* Problem details
Work through the data below and state how many lines contain "ChCreateTag", giving that number alone.

╭──

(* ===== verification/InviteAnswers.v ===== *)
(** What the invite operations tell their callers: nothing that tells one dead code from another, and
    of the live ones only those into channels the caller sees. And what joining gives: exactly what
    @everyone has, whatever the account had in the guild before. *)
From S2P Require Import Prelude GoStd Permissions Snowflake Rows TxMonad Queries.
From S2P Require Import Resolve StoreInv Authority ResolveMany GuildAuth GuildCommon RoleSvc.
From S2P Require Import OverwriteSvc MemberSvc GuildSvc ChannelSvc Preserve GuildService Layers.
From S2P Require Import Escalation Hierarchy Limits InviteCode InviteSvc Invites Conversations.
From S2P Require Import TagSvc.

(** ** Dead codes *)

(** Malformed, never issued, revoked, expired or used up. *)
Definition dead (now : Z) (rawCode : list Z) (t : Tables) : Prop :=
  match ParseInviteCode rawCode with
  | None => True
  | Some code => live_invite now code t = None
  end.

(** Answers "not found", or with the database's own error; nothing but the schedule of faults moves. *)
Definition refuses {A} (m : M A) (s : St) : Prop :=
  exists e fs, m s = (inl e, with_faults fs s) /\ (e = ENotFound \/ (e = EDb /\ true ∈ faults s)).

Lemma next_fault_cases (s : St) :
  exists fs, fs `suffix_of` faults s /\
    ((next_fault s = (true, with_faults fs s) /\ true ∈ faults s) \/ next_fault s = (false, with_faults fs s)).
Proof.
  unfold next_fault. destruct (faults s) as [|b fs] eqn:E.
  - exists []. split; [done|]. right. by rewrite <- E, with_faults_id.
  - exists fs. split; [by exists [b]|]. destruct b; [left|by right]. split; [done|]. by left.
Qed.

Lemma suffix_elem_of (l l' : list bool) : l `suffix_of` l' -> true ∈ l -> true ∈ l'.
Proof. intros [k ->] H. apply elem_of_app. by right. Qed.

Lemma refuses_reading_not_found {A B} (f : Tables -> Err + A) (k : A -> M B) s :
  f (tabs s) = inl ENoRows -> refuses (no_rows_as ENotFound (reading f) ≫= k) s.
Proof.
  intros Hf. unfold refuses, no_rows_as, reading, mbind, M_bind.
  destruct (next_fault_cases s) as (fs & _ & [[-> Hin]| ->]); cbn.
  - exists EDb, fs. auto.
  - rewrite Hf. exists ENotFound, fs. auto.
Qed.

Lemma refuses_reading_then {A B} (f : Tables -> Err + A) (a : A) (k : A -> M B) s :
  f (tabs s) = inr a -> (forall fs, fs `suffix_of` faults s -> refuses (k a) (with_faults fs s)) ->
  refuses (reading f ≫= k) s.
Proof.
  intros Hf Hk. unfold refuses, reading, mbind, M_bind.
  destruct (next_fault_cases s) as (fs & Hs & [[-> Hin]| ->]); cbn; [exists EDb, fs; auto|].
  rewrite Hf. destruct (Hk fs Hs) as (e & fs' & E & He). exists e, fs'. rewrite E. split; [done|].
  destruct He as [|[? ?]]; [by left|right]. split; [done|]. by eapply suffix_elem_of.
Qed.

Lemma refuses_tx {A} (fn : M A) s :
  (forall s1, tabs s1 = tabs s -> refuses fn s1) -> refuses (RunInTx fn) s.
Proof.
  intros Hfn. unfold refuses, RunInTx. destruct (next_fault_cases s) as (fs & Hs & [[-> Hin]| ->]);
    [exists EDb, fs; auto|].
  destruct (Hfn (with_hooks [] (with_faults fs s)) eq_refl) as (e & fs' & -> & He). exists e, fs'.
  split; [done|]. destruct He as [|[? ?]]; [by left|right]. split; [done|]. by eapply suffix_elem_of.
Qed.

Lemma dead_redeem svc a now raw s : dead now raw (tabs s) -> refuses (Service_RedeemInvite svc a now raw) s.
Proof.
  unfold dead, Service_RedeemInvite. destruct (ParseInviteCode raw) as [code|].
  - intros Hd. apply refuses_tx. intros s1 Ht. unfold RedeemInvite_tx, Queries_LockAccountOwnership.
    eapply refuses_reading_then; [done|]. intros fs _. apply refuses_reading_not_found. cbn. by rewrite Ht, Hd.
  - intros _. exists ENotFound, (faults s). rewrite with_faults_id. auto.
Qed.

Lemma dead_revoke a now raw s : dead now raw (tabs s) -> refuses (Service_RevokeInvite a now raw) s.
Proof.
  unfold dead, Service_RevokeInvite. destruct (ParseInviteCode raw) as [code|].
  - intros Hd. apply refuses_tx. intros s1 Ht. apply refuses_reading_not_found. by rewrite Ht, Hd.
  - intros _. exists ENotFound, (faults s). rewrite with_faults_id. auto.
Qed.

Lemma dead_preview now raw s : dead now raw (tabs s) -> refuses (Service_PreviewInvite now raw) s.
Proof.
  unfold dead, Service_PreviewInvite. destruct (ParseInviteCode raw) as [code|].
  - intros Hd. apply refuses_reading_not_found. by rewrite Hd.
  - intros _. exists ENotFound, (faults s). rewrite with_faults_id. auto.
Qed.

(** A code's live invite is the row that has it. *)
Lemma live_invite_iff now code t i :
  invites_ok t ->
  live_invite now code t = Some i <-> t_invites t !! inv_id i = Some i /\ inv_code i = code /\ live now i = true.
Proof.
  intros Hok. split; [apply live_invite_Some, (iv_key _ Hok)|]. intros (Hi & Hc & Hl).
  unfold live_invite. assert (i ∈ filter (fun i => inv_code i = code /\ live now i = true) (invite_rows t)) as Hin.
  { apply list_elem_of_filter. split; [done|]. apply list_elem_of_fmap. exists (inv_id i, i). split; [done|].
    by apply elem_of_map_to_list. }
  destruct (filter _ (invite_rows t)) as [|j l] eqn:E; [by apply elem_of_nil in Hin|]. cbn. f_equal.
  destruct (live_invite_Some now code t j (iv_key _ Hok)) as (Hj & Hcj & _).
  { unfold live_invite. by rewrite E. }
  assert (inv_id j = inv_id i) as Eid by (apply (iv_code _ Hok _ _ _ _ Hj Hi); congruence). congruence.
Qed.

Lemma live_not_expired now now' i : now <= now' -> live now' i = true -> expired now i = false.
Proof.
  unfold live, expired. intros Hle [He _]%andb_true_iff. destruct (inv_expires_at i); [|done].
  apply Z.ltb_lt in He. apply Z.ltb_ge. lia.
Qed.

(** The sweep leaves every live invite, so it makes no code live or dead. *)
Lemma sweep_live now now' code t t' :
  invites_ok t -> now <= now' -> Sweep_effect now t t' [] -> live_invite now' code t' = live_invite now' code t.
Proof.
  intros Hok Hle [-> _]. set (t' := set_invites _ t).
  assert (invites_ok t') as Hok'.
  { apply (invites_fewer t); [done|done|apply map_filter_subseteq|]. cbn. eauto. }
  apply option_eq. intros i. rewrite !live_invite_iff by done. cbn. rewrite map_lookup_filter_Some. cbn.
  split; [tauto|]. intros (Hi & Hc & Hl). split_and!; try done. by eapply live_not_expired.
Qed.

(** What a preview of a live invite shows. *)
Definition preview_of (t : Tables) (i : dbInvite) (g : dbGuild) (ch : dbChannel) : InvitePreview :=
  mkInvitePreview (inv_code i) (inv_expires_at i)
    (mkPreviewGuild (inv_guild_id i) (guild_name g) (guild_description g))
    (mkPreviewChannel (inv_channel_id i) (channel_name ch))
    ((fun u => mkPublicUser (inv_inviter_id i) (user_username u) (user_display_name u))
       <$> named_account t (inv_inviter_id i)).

╰──
╭──

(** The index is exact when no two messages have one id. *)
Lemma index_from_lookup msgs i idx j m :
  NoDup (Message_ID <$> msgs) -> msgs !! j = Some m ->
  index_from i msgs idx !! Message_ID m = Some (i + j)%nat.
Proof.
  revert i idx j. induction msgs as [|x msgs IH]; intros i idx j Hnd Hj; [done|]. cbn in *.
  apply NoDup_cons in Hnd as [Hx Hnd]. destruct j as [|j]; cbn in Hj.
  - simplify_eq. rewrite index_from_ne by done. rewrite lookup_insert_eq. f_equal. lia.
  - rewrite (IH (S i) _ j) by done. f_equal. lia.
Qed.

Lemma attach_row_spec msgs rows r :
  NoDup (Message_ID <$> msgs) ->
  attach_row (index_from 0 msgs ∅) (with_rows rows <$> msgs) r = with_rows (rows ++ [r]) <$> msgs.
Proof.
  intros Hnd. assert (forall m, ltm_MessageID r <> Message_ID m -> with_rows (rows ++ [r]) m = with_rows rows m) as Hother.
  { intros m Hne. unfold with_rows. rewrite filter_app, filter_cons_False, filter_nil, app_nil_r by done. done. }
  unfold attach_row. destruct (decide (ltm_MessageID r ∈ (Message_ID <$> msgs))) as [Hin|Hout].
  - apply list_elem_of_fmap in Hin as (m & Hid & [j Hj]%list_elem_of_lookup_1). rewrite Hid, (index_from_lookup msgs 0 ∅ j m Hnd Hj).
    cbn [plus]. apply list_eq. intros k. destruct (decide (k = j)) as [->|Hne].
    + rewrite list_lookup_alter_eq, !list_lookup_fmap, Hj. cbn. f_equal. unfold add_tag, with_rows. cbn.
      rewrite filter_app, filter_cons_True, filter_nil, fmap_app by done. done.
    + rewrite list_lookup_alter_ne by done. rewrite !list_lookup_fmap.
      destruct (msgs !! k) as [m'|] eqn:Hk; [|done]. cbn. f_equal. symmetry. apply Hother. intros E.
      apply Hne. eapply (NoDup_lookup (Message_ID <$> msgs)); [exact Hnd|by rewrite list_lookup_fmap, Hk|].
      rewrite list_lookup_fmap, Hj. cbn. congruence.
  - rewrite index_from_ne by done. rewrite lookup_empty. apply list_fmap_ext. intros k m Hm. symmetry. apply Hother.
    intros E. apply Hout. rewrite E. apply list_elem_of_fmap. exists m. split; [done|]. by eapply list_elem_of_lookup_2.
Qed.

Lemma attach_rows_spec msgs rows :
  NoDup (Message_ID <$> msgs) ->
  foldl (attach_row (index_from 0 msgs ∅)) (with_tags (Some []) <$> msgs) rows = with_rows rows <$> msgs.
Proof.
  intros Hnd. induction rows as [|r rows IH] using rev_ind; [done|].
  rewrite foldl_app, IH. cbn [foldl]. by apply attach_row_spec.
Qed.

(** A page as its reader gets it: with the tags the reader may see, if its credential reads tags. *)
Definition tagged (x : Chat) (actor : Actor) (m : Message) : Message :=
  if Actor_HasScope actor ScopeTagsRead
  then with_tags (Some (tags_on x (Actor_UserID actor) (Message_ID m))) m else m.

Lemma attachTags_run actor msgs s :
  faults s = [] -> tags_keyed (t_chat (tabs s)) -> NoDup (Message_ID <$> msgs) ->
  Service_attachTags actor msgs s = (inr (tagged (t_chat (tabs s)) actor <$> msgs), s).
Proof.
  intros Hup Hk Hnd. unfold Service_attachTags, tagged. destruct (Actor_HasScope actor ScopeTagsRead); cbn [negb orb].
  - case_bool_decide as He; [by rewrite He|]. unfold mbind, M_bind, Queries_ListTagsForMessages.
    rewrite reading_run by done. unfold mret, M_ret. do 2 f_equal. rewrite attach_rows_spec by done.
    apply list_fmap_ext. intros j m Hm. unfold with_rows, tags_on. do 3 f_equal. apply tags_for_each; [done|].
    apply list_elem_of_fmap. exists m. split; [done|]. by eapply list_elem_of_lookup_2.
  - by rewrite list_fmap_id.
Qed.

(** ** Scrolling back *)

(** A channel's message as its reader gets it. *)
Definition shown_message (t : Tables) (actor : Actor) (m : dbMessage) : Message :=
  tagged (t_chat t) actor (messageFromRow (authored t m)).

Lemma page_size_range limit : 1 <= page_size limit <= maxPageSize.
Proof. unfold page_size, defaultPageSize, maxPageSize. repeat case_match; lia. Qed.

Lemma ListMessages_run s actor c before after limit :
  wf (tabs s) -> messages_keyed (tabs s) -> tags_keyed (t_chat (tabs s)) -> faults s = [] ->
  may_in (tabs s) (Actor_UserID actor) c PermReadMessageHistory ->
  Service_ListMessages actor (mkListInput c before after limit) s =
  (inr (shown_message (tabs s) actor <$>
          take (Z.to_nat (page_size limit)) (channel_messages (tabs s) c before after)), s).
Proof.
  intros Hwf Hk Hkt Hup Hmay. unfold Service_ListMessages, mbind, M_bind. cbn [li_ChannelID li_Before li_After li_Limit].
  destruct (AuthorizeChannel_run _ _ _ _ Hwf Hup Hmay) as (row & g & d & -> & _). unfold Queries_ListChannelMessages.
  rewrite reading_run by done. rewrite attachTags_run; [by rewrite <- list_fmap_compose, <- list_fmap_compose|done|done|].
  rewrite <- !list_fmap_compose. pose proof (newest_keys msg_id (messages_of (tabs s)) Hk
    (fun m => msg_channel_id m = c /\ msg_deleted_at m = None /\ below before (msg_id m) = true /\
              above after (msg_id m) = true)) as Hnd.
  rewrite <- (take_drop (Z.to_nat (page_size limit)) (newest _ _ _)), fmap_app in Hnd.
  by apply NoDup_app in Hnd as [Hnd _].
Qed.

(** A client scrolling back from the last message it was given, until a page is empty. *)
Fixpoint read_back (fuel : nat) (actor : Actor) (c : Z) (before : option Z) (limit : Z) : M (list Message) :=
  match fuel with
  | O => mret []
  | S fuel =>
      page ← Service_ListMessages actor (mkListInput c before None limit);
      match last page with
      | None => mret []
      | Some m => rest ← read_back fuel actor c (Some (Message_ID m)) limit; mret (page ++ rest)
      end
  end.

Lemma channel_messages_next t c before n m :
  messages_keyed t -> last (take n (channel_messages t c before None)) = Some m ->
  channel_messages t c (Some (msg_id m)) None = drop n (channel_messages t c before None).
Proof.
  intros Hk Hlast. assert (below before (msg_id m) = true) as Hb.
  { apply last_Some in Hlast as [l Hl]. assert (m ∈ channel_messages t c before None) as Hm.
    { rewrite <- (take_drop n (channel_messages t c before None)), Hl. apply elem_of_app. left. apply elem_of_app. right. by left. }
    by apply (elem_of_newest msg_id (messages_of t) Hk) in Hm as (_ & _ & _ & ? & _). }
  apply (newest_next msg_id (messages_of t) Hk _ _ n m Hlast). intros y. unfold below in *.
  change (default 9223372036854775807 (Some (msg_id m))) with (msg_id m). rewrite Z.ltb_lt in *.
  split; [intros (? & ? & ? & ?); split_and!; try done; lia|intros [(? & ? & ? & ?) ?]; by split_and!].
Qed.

╰──
╭──

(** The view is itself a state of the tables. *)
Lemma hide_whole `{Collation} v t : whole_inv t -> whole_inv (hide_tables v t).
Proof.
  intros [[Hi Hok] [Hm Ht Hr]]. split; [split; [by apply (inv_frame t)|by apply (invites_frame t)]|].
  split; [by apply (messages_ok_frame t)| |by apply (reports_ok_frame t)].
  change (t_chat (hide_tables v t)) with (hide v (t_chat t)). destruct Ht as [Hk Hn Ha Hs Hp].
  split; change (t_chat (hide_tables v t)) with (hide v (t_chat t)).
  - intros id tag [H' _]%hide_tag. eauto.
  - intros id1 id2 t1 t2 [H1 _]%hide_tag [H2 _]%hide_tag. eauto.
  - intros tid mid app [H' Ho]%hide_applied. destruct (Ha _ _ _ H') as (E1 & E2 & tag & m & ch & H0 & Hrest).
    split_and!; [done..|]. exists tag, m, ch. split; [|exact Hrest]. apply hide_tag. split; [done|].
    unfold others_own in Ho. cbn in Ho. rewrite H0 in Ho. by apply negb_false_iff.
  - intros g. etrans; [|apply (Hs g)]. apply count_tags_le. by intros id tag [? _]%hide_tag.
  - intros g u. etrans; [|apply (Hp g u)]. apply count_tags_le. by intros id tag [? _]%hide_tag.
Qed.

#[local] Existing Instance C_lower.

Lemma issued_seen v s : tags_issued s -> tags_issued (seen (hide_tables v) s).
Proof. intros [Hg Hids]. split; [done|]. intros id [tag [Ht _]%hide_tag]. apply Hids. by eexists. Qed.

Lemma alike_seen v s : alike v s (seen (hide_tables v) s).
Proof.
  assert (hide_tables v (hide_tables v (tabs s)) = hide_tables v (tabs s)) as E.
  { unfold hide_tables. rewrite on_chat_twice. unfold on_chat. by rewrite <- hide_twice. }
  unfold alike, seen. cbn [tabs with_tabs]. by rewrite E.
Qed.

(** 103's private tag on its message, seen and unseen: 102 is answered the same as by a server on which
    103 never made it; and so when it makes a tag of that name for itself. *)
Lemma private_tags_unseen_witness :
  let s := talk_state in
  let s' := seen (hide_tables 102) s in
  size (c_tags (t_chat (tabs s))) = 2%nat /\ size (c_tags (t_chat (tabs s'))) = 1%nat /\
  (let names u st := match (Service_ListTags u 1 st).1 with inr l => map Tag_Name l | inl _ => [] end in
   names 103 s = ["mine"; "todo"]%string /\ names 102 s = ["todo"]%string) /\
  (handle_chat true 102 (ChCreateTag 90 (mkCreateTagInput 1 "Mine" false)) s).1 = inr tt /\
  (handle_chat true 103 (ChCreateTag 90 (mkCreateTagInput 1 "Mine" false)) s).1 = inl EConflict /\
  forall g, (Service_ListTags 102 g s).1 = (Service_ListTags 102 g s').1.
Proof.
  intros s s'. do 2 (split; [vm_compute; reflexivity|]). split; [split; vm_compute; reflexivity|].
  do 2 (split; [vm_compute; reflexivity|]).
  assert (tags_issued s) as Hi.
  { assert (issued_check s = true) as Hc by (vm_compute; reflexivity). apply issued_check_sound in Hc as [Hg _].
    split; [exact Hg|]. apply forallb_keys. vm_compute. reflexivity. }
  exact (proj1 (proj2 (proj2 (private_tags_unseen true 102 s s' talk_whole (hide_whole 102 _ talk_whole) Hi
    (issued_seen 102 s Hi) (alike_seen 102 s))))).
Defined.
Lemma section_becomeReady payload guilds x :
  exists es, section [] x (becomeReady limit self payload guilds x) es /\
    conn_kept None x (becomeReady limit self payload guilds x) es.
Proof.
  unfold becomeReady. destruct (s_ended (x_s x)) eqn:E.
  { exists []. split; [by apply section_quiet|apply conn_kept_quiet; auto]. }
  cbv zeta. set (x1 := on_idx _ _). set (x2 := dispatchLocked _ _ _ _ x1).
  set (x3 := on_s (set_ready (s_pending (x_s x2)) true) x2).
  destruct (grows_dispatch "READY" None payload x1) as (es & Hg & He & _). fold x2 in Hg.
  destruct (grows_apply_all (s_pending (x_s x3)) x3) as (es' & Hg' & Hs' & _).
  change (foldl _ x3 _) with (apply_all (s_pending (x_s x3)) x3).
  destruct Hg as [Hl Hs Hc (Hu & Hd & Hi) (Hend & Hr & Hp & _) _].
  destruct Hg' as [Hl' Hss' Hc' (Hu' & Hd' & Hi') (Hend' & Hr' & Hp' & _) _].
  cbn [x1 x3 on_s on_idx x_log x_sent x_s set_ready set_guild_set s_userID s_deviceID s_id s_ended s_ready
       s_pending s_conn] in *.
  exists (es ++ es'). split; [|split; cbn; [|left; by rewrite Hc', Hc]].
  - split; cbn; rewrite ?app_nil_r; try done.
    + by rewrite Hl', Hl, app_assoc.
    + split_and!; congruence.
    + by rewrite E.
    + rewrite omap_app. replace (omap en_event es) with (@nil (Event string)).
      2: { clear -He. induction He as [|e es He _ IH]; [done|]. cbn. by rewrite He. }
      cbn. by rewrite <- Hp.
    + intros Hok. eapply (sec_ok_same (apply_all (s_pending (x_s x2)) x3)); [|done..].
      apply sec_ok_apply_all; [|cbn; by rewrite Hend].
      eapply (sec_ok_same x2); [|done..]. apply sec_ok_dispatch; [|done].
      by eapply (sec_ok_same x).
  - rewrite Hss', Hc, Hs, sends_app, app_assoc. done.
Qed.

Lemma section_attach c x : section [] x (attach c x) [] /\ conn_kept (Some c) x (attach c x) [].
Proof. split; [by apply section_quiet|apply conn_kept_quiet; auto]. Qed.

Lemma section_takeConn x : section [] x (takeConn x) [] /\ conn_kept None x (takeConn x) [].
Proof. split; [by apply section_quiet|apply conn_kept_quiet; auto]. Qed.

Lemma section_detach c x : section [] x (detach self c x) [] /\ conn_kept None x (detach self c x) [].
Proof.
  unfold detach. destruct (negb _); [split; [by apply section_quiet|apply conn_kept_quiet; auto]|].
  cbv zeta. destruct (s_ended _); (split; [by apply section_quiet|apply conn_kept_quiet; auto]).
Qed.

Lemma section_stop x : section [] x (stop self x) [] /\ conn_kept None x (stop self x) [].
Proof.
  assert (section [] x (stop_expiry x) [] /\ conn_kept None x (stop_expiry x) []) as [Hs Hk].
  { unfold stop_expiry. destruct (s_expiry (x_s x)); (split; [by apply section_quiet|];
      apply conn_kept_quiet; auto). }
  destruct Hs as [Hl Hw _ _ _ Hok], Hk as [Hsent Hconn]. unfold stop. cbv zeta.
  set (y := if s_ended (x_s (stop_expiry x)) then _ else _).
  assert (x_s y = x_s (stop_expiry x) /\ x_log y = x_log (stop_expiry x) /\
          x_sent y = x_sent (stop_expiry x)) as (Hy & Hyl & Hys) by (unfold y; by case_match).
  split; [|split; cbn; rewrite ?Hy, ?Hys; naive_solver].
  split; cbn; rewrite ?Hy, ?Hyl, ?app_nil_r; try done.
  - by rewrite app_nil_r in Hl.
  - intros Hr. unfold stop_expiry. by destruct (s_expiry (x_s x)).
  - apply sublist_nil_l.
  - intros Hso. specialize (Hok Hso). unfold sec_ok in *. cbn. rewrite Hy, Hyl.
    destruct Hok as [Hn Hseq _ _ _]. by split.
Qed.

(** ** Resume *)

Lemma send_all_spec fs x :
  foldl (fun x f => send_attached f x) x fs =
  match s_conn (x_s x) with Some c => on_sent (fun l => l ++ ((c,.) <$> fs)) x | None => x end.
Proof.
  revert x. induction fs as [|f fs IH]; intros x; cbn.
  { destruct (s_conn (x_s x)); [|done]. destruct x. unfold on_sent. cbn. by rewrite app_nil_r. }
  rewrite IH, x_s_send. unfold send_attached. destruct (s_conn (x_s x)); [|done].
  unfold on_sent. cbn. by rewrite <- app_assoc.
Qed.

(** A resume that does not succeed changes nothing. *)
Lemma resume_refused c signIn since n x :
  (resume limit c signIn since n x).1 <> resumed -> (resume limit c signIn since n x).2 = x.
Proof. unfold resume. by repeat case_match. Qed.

╰──

* Exercise answer
2